Cyclists need to watch, listen and ride defensively

Reminder prompted by cyclists' deaths in crashes

I was just finishing up a column on a 74-year-old avid cyclist killed while riding her bike in Door County when more bad news came in.

This time it was the passing of former Madison Police Capt. Cheri Maples, who died Thursday—more than 10 months after suffering life-threatening injuries in a bicycle crash last September. She was 64.

Maples, who was widely cheered as a leader in progressive policing, died after going into distress from a systemic infection. She had been paralyzed since the crash at the intersection of the Capitol City State Trail and Syene Road in Fitchburg.

I know the intersection well and have always thought it was a danger spot. In fact, anywhere bike routes meet busy roads demands open eyes, turning heads and close attention from both drivers and riders.

In this case, Fitchburg police determined Maples failed to observe the stop sign while riding east on the Capitol City State Trail and ran into the side of a van heading north on Syene Road. No tickets were issued. It was a sad story for everyone involved.

On July 22, a bike and van collision also took the life of Lou Branham of New Brighton, Minnesota. She was on her way back to Peninsula State Park following a 60-mile ride when she was hit by a driver traveling on County Highway A.
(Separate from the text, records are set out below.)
(** The end of a range at [rangeMax]. *)
Definition commitRange (destinations : list Z) (rangeMin rangeMax : Z) (out : list Range) : option (list Z * list Range) :=
  let letters := seqZ rangeMin (rangeMax - rangeMin + 1) in
  caseSensitive ← (if (chr "A" <=? rangeMin) && (rangeMax <=? chr "Z") then caseLoop destinations rangeMin letters else Some true);
  if negb caseSensitive then
    destinations ← clearLoop destinations rangeMin letters;
    d ← at_ destinations rangeMin;
    Some (destinations, out ++ [mkRange (toASCIILower rangeMin) (toASCIILower rangeMax) d caseSensitive])
  else
    d ← at_ destinations rangeMin;
    Some (destinations, out ++ [mkRange rangeMin rangeMax d caseSensitive]).

(** The body of the loop over the characters; [rangeMin] is [None] when
    [hasRangeMin] is false. *)
Definition rangeStep (s : list Z * list Range * option Z) (i : Z) : option (list Z * list Range * option Z) :=
  let '(destinations, out, rangeMin) := s in
  d ← at_ destinations i;
  match rangeMin with
  | Some rangeMin =>
      m ← at_ destinations rangeMin;
      if negb (d =? m) then
        '(destinations, out) ← commitRange destinations rangeMin (i - 1) out;
        d ← at_ destinations i;
        Some (destinations, out, if d =? noDestination then None else Some i)
      else Some (destinations, out, Some rangeMin)
  | None => Some (destinations, out, if d =? noDestination then None else Some i)
  end.

Fixpoint rangeLoop (s : list Z * list Range * option Z) (indices : list Z) : option (list Z * list Range * option Z) :=
  match indices with
  | [] => Some s
  | i :: indices => s ← rangeStep s i; rangeLoop s indices
  end.

Definition collectRanges (destinations : list Z) : option (list Range) :=
  '(destinations, out, rangeMin) ← rangeLoop (destinations, [], None) (seqZ 0 128);
  match rangeMin with
  | Some rangeMin => d ← at_ destinations rangeMin; Some (out ++ [mkRange rangeMin 127 d true])
  | None => Some out
  end.

(** The table of the ranges [firstRange] to [lastRange], and the other
    ranges.  The last two guards are those of the destructor. *)
Definition extractJumpTable (rs : list Range) (firstRange lastRange : nat) : option (JumpTable * list Range) :=
  guard (firstRange < lastRange)%nat;;
  guard (lastRange < length rs)%nat;;
  f ← rs !! firstRange;
  l ← rs !! lastRange;
  let size := (lastRange - firstRange + 1)%nat in
  let taken := take size (drop firstRange rs) in
  guard (Forall (fun range => range_caseSensitive range = range_caseSensitive l /\ range_min range = range_max range
                              /\ range_min f <= range_min range <= range_max l) taken);;
  guard (range_min f + Z.of_nat size = range_max l + 1);;
  Some (mkJumpTable (range_min f) (range_max l) (range_caseSensitive l) (range_destination <$> taken),
        take firstRange rs ++ drop (firstRange + size) rs).

Fixpoint tablesLoop (fuel : nat) (rs : list Range) (tables : list JumpTable) (rangePosition : nat) (base : option nat)
    : option (list Range * list JumpTable * option nat) :=
  match fuel with
  | O => None
  | S fuel =>
      if (rangePosition <? length rs)%nat then
        range ← rs !! rangePosition;
        match base with
        | Some baseRangePosition =>
            baseRange ← rs !! baseRangePosition;
            previous ← rs !! (rangePosition - 1)%nat;
            if negb (range_min range =? range_max range)
               || negb (eqb (range_caseSensitive baseRange) (range_caseSensitive range))
               || negb (range_max previous + 1 =? range_min range)
            then
              if (1 <? rangePosition - baseRangePosition)%nat then
                '(table, rs) ← extractJumpTable rs baseRangePosition (rangePosition - 1);
                tablesLoop fuel rs (tables ++ [table]) (baseRangePosition + 1) None
              else tablesLoop fuel rs tables (rangePosition + 1) None
            else tablesLoop fuel rs tables (rangePosition + 1) base
        | None =>
            tablesLoop fuel rs tables (rangePosition + 1)
              (if range_min range =? range_max range then Some rangePosition else None)
        end
      else Some (rs, tables, base)
  end.

Definition extractTables (rs : list Range) : option (list Range * list JumpTable) :=
  '(rs, tables, base) ← tablesLoop (S (length rs)) rs [] 0 None;
  match base with
  | Some baseRangePosition =>
      if (1 <? length rs - baseRangePosition)%nat then
        '(table, rs) ← extractJumpTable rs baseRangePosition (length rs - 1);
        Some (rs, tables ++ [table])
      else Some (rs, tables)
  | None => Some (rs, tables)
  end.

Definition transitions (dfa : DFA.DFA) (node : DFA.DFANode) : option Transitions :=
  useFallback ← DFA.canUseFallbackTransition node dfa;
  fallback ← (if useFallback : bool then Some <$> DFA.bestFallbackTarget node dfa else Some None);
  ts ← DFA.transitions node dfa;
  destinations ← fillDestinations ts fallback (replicate 128 noDestination);
  rs ← collectRanges destinations;
  '(rs, tables) ← extractTables rs;
  Some (mkTransitions tables rs useFallback (default noDestination fallback)).

(** ** Worst-case sizes, in [unsigned] *)

Definition hasFlags (action : Z) : bool := negb (Z.land action ActionFlagMask =? 0).
Definition hasIfCondition (action : Z) : bool := negb (Z.land action IfConditionFlag =? 0).

Definition appendActionBytecodeSize (action : Z) : Z :=
  if hasFlags action then sizeof_instruction + 2 + 4 else sizeof_instruction + 4.

Definition checkForJumpTableMaxBytecodeSize (t : JumpTable) : Z :=
  (sizeof_instruction + 2) + (table_max t - table_min t + 1) * 4.

Definition checkForRangeMaxBytecodeSize (r : Range) : Z :=
  if range_min r =? range_max r then sizeof_instruction + 1 + 4 else sizeof_instruction + 2 + 4.

(** [for (x : l) size += f(x);] *)
Definition sumFrom {A} (f : A -> Z) (size : Z) (l : list A) : Z := foldl (fun size x => u32 (size + f x)) size l.

Definition transitionsMaxBytecodeSize (t : Transitions) : Z :=
  let size := sumFrom checkForJumpTableMaxBytecodeSize 0 (jumpTables t) in
  let size := sumFrom checkForRangeMaxBytecodeSize size (ranges t) in
  if useFallbackTransition t then u32 (size + (sizeof_instruction + 4)) else u32 (size + sizeof_instruction).

Definition nodeTransitionsMaxBytecodeSize (dfa : DFA.DFA) (node : DFA.DFANode) : option Z :=
  transitionsMaxBytecodeSize <$> transitions dfa node.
The driver, who has not been charged or named as of this report, told police that Branham failed to obey a stop sign at the three-way intersection of Juddville Road before pulling onto County A, which is a designated bicycle route through Door County. The driver said he attempted to brake but could not stop in time.

In a press release, the Door County Sheriff’s Department said speed and alcohol do not appear to be factors in the crash. Police also said their preliminary investigation indicates the cyclist failed to stop at a stop sign.
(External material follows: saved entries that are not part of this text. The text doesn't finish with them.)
Lemma layout_step P R i code s :
  compileOrder dfa = P ++ i :: R -> 0 <= i < Z.of_nat (length (DFA.nodes dfa)) -> Inv dfa maxs P code s ->
  exists ext s', compileNode dfa i (i =? DFA.root dfa) s = Some s' /\ Inv dfa maxs (P ++ [i]) (code ++ ext) s'
    /\ (forall acts ts T, Node dfa i acts ts T -> erase <$> ext = nodeCode acts T)
    /\ forall j, j <> i -> at_ (m_nodeStartOffsets s') j = at_ (m_nodeStartOffsets s) j.
Proof.
  intros Horder Hi HI. destruct (alive_dec dfa i) as [Ha|Hna].
  - destruct (alive_Node dfa i Hok Ha) as (acts & ts & T & HN). assert (size s + nodeMax dfa i + 4 < 2 ^ 30) as Hos by (eapply order_size; eassumption).
    destruct (compileNode_spec dfa i acts ts T s Hok HN (inv_len _ _ _ _ _ HI)) as (code' & s' & -> & Hcode & HC).
    + unfold Fits. lia.
    + pose proof (size_nonneg s). lia.
    + intros r d Hr. by eapply target_ok.
    + exists code', s'. split; [done|]. split; [by eapply Inv_alive|]. split.
      * intros acts' ts' T' HN'. by destruct (Node_unique _ _ _ _ _ _ _ _ HN HN') as (-> & _ & ->).
      * intros j Hj. rewrite (compiled_start _ _ _ _ _ HC), at_insert by (rewrite (inv_len _ _ _ _ _ HI); lia).
        by rewrite (proj2 (Z.eqb_neq _ _) Hj).
  - destruct (Inv_killed P R i code s Horder Hna Hi HI (i =? DFA.root dfa)) as [E H].
    exists [], s. rewrite app_nil_r. split; [done|]. split; [done|]. split; [|done].
    intros acts ts T HN. exfalso. apply Hna. by eapply Node_alive.
Qed.

End Steps.

(** ** The whole automaton *)

Lemma forEach_Inv dfa maxs : okDFA dfa ->
  (forall P i R acts ts T, compileOrder dfa = P ++ i :: R -> Node dfa i acts ts T ->
     at_ maxs i = Some (4 + sumMax dfa P + startShift dfa i acts)) ->
  forall R P code s, compileOrder dfa = P ++ R -> Forall (fun i => 0 <= i < Z.of_nat (length (DFA.nodes dfa)) /\ i <> DFA.root dfa) R ->
  Inv dfa maxs P code s ->
  exists ext s', forEach (fun i => compileNode dfa i false) R s = Some s' /\ Inv dfa maxs (compileOrder dfa) (code ++ ext) s'
    /\ forall j, j ∉ R -> at_ (m_nodeStartOffsets s') j = at_ (m_nodeStartOffsets s) j.
Proof.
  intros Hok Hmaxs. induction R as [|i R IH]; intros P code s Horder HR HI.
  - rewrite app_nil_r in Horder. subst P. exists [], s. by rewrite app_nil_r.
  - apply Forall_cons in HR as [[Hi Hne] HR]. cbn [forEach].
    destruct (layout_step dfa maxs Hok Hmaxs P R i code s Horder Hi HI) as (ext & s1 & E & HI1 & _ & Hst1).
    rewrite (proj2 (Z.eqb_neq _ _) Hne) in E. rewrite E. cbn [mbind option_bind].
    destruct (IH (P ++ [i]) (code ++ ext) s1) as (ext' & s' & -> & HI' & Hst'); [by rewrite <- app_assoc|done|done|].
    exists (ext ++ ext'), s'. rewrite app_assoc. split; [done|]. split; [done|]. intros j Hj. rewrite Hst', Hst1 by set_solver. done.
Qed.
But Branham’s husband, Gerald, told The Peninsula Pulse that GPS readings from his wife’s phone indicated she had slowed to 1.1 miles per hour at the intersection and had accelerated to 22.4 mph when she was hit.

“It seems to me that she had to have come to a stop to be going 1 mile per hour, which is a very slow walking speed,” he told Pulse contributing editor Myles Dannhausen Jr.
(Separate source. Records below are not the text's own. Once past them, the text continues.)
(* ===== verification/ContentExtensionCompiler.v ===== *)
(** * ContentExtensionCompiler: the actions of a rule list as bytes

    Translated from src/Source/WebCore/contentextensions/ContentExtensionCompiler.cpp:
    [serializeActions] and what it calls.  The order in which a hash table is
    walked is an argument. *)

From stdpp Require Import gmap.
From S2P Require Import Prelude DFA DFABytecode DFABytecodeCompiler ContentExtensionRule.
Import DFABytecode ContentExtensionRule.

Module ContentExtensionCompiler.

(** [for (i < selectorLength) *reinterpret_cast<UChar*>(...) = selector[i];] *)
Definition wideBytes (l : list Z) : list Z := concat (bytesLE 2 <$> l).

(** What is appended: the type, the length, the width and the characters. *)
Definition serializeSelector (actions : list Z) (selector : WTFString) : list Z :=
  let actions := actions ++ [actionTypeByte CSSDisplayNoneSelector] in
  let selectorLength := String_length selector in
  let actions := actions ++ bytesLE 4 selectorLength in
  let wideCharacters := negb (is8Bit selector) in
  let actions := actions ++ [if wideCharacters then 1 else 0] in
  if wideCharacters then actions ++ wideBytes (characters selector) else actions ++ characters selector.

Record PendingDisplayNoneActions := mkPending {
  selectors : list WTFString;
  clientLocations : list Z
}.

(** In the order of insertion; each trigger once. *)
Definition PendingMap := list (Trigger * PendingDisplayNoneActions).

(** [add(trigger, PendingDisplayNoneActions())] and the two appends. *)
Fixpoint addPending (t : Trigger) (selector : WTFString) (clientLocation : Z) (map : PendingMap) : PendingMap :=
  match map with
  | [] => [(t, mkPending [selector] [clientLocation])]
  | (t', p) :: map =>
      if Trigger_eqb t' t then (t', mkPending (selectors p ++ [selector]) (clientLocations p ++ [clientLocation])) :: map
      else (t', p) :: addPending t selector clientLocation map
  end.

Fixpoint combineSelectors (i : nat) (l : list WTFString) (combinedSelectors : WTFString) : WTFString :=
  match l with
  | [] => combinedSelectors
  | s :: l =>
      let combinedSelectors := match i with O => combinedSelectors | S _ => appendChar (chr ",") combinedSelectors end in
      combineSelectors (S i) l (appendString s combinedSelectors)
  end.

(** [vector[i] = x] for each index. *)
Fixpoint setLocations (locations : list Z) (indices : list Z) (x : Z) : option (list Z) :=
  match indices with
  | [] => Some locations
  | i :: indices => locations ← DFABytecodeCompiler.set_ locations i x; setLocations locations indices x
  end.

Fixpoint resolveSlots (slots : PendingMap) (actions : list Z) (actionLocations : list Z) : option (list Z * list Z) :=
  match slots with
  | [] => Some (actions, actionLocations)
  | (_, pendingActions) :: slots =>
      let combinedSelectors := combineSelectors 0 (selectors pendingActions) newBuilder in
      let actionLocation := u32 (Z.of_nat (length actions)) in
      let actions := serializeSelector actions combinedSelectors in
      actionLocations ← setLocations actionLocations (clientLocations pendingActions) actionLocation;
      resolveSlots slots actions actionLocations
  end.

Record Serializer := mkSerializer {
  actions : list Z;
  actionLocations : list Z;
  blockLoadActionsMap : gmap Z Z;
  blockCookiesActionsMap : gmap Z Z;
  cssDisplayNoneActionsMap : PendingMap;
  ignorePreviousRuleActionsMap : gmap Z Z;
  makeHTTPSActionsMap : gmap Z Z
}.

Definition newSerializer : Serializer := mkSerializer [] [] ∅ ∅ [] ∅ ∅.

(** [std::numeric_limits<unsigned>::max()] *)
Definition noLocation : Z := 2 ^ 32 - 1.

Section Serialize.

Context (hashOrder : PendingMap -> PendingMap).

Definition resolvePendingDisplayNoneActions (s : Serializer) : option Serializer :=
  '(actions, actionLocations) ← resolveSlots (hashOrder (cssDisplayNoneActionsMap s)) (actions s) (actionLocations s);
  Some (mkSerializer actions actionLocations (blockLoadActionsMap s) (blockCookiesActionsMap s) []
          (ignorePreviousRuleActionsMap s) (makeHTTPSActionsMap s)).

Definition clearForIgnore (s : Serializer) : Serializer :=
  mkSerializer (actions s) (actionLocations s) ∅ ∅ [] (ignorePreviousRuleActionsMap s) ∅.

Definition clearIgnore (s : Serializer) : Serializer :=
  mkSerializer (actions s) (actionLocations s) (blockLoadActionsMap s) (blockCookiesActionsMap s) (cssDisplayNoneActionsMap s)
    ∅ (makeHTTPSActionsMap s).

(** The bytes, the map and the location for the flags. *)
Definition findOrMakeActionLocation (actionType : ActionType) (flags : Z) (map : gmap Z Z) (actions : list Z) : list Z * gmap Z Z * Z :=
  match map !! flags with
  | None =>
      let actionLocation := u32 (Z.of_nat (length actions)) in
      (actions ++ [actionTypeByte actionType], <[flags := actionLocation]> map, actionLocation)
  | Some actionLocation => (actions, map, actionLocation)
  end.

(** A rule with conditions is just pushed. *)
Definition pushRule (rule : Rule) (s : Serializer) : Serializer :=
  let locations := actionLocations s ++ [u32 (Z.of_nat (length (actions s)))] in
  let bytes := if bool_decide (m_type (action rule) = CSSDisplayNoneSelector)
               then serializeSelector (actions s) (argument (action rule))
               else actions s ++ [actionTypeByte (m_type (action rule))] in
  mkSerializer bytes locations (blockLoadActionsMap s) (blockCookiesActionsMap s) (cssDisplayNoneActionsMap s)
    (ignorePreviousRuleActionsMap s) (makeHTTPSActionsMap s).

(** A rule without conditions. *)
Definition combineRule (rule : Rule) (s : Serializer) : option Serializer :=
  let '(mkSerializer bytes locations blockLoad blockCookies css ignore makeHTTPS) := s in
  let flags := flags (trigger rule) in
  match m_type (action rule) with
  | CSSDisplayNoneStyleSheet | InvalidAction => None
  | CSSDisplayNoneSelector =>
      let css := addPending (trigger rule) (argument (action rule)) (Z.of_nat (length locations)) css in
      Some (mkSerializer bytes (locations ++ [noLocation]) blockLoad blockCookies css ignore makeHTTPS)
  | IgnorePreviousRules =>
      let '(bytes, ignore, location) := findOrMakeActionLocation IgnorePreviousRules flags ignore bytes in
      Some (mkSerializer bytes (locations ++ [location]) blockLoad blockCookies css ignore makeHTTPS)
  | BlockLoad =>
      let '(bytes, blockLoad, location) := findOrMakeActionLocation BlockLoad flags blockLoad bytes in
      Some (mkSerializer bytes (locations ++ [location]) blockLoad blockCookies css ignore makeHTTPS)
  | BlockCookies =>
      let '(bytes, blockCookies, location) := findOrMakeActionLocation BlockCookies flags blockCookies bytes in
      Some (mkSerializer bytes (locations ++ [location]) blockLoad blockCookies css ignore makeHTTPS)
  | MakeHTTPS =>
      let '(bytes, makeHTTPS, location) := findOrMakeActionLocation MakeHTTPS flags makeHTTPS bytes in
      Some (mkSerializer bytes (locations ++ [location]) blockLoad blockCookies css ignore makeHTTPS)
  end.

(** The body of the loop over the rules. *)
Definition serializeRule (rule : Rule) (s : Serializer) : option Serializer :=
  s ← (if bool_decide (m_type (action rule) = IgnorePreviousRules) then clearForIgnore <$> resolvePendingDisplayNoneActions s
       else Some (clearIgnore s));
  match conditions (trigger rule) with
  | _ :: _ => Some (pushRule rule s)
  | [] => combineRule rule s
  end.

Fixpoint serializeRules (rules : list Rule) (s : Serializer) : option Serializer :=
  match rules with
  | [] => Some s
  | rule :: rules => s ← serializeRule rule s; serializeRules rules s
  end.

(** The locations of the actions of the rules, and the actions. *)
Definition serializeActions (ruleList : list Rule) : option (list Z * list Z) :=
  s ← serializeRules ruleList newSerializer;
  s ← resolvePendingDisplayNoneActions s;
  Some (actionLocations s, actions s).

End Serialize.

End ContentExtensionCompiler.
With no other witnesses, we have only the word of the driver to explain what happened. Nevertheless, the fatality shows yet again that when bicyclists are hit by motor vehicles the outcome is often tragic.

In many cases, of course, drivers are clearly at fault.

For example, a Brooklyn man pleaded guilty earlier this year of homicide while driving under the influence of drugs in the hit and run death of triathlete Shelton Berel.

Berel, 33, was riding his bike on Lincoln Road west of Oregon early on the morning of Aug. 5, when Kevin Meister’s truck crossed the center line and crashed into the cyclist. Meister, who allegedly had a history of substance abuse issues, left the scene and was later arrested.

In another case, Rollen Fries of Mazomanie is charged with homicide by negligent driving in the death of Cynthia Arsnow, 62, who was riding on U.S. 14 east of Cross Plains on the morning of July 15, 2016, when she was hit by Fries—who later admitted, according to police, he was “looking at some papers and drove off the shoulder of the road and hit her."

But while cyclists can be quick to blame drivers, riders also need to do their part to avoid these kinds of tragedies. Paying attention, being predictable and watching out for hazards are the best safety measures.

I’ve been riding bikes for over 50 years now and have long taken the approach that it’s my responsibility to look out for the other guy—whether that means another cyclist, a pedestrian, deer, turkey or a distracted driver.

A defensive posture is even more important these days given that everyone seems to have their nose buried in an electronic device.

Does that mean I come to a dead stop at every intersection? Hardly. I’ve long been a fan of the “Idaho stop” which refers to a law allowing cyclists to roll through a stop sign if the coast is clear. Studies show that might not be such a bad idea.

But I do keep my head on a swivel when I’m on the bike and have learned to look up the road for potential problems. Watching out for others is something I’ve tried to emphasize to my 12-year-old son and his buddies as they learn to navigate the busy streets in our Bay Creek neighborhood in south Madison.

The good news is that bike fatalities in the U.S. haven’t spiked over the past decades despite population increases and growth in the number of riders. More designated trails, the use of helmets and better road designs have all contributed to improved safety, according to federal transportation figures.

Still, the best helmet in the world won’t help much when a bicyclist meets a two-ton vehicle. It’s up to riders and drivers to keep the roads safe for everyone.

Mike Ivey writes the Footloose blog for madisonmagazine.com.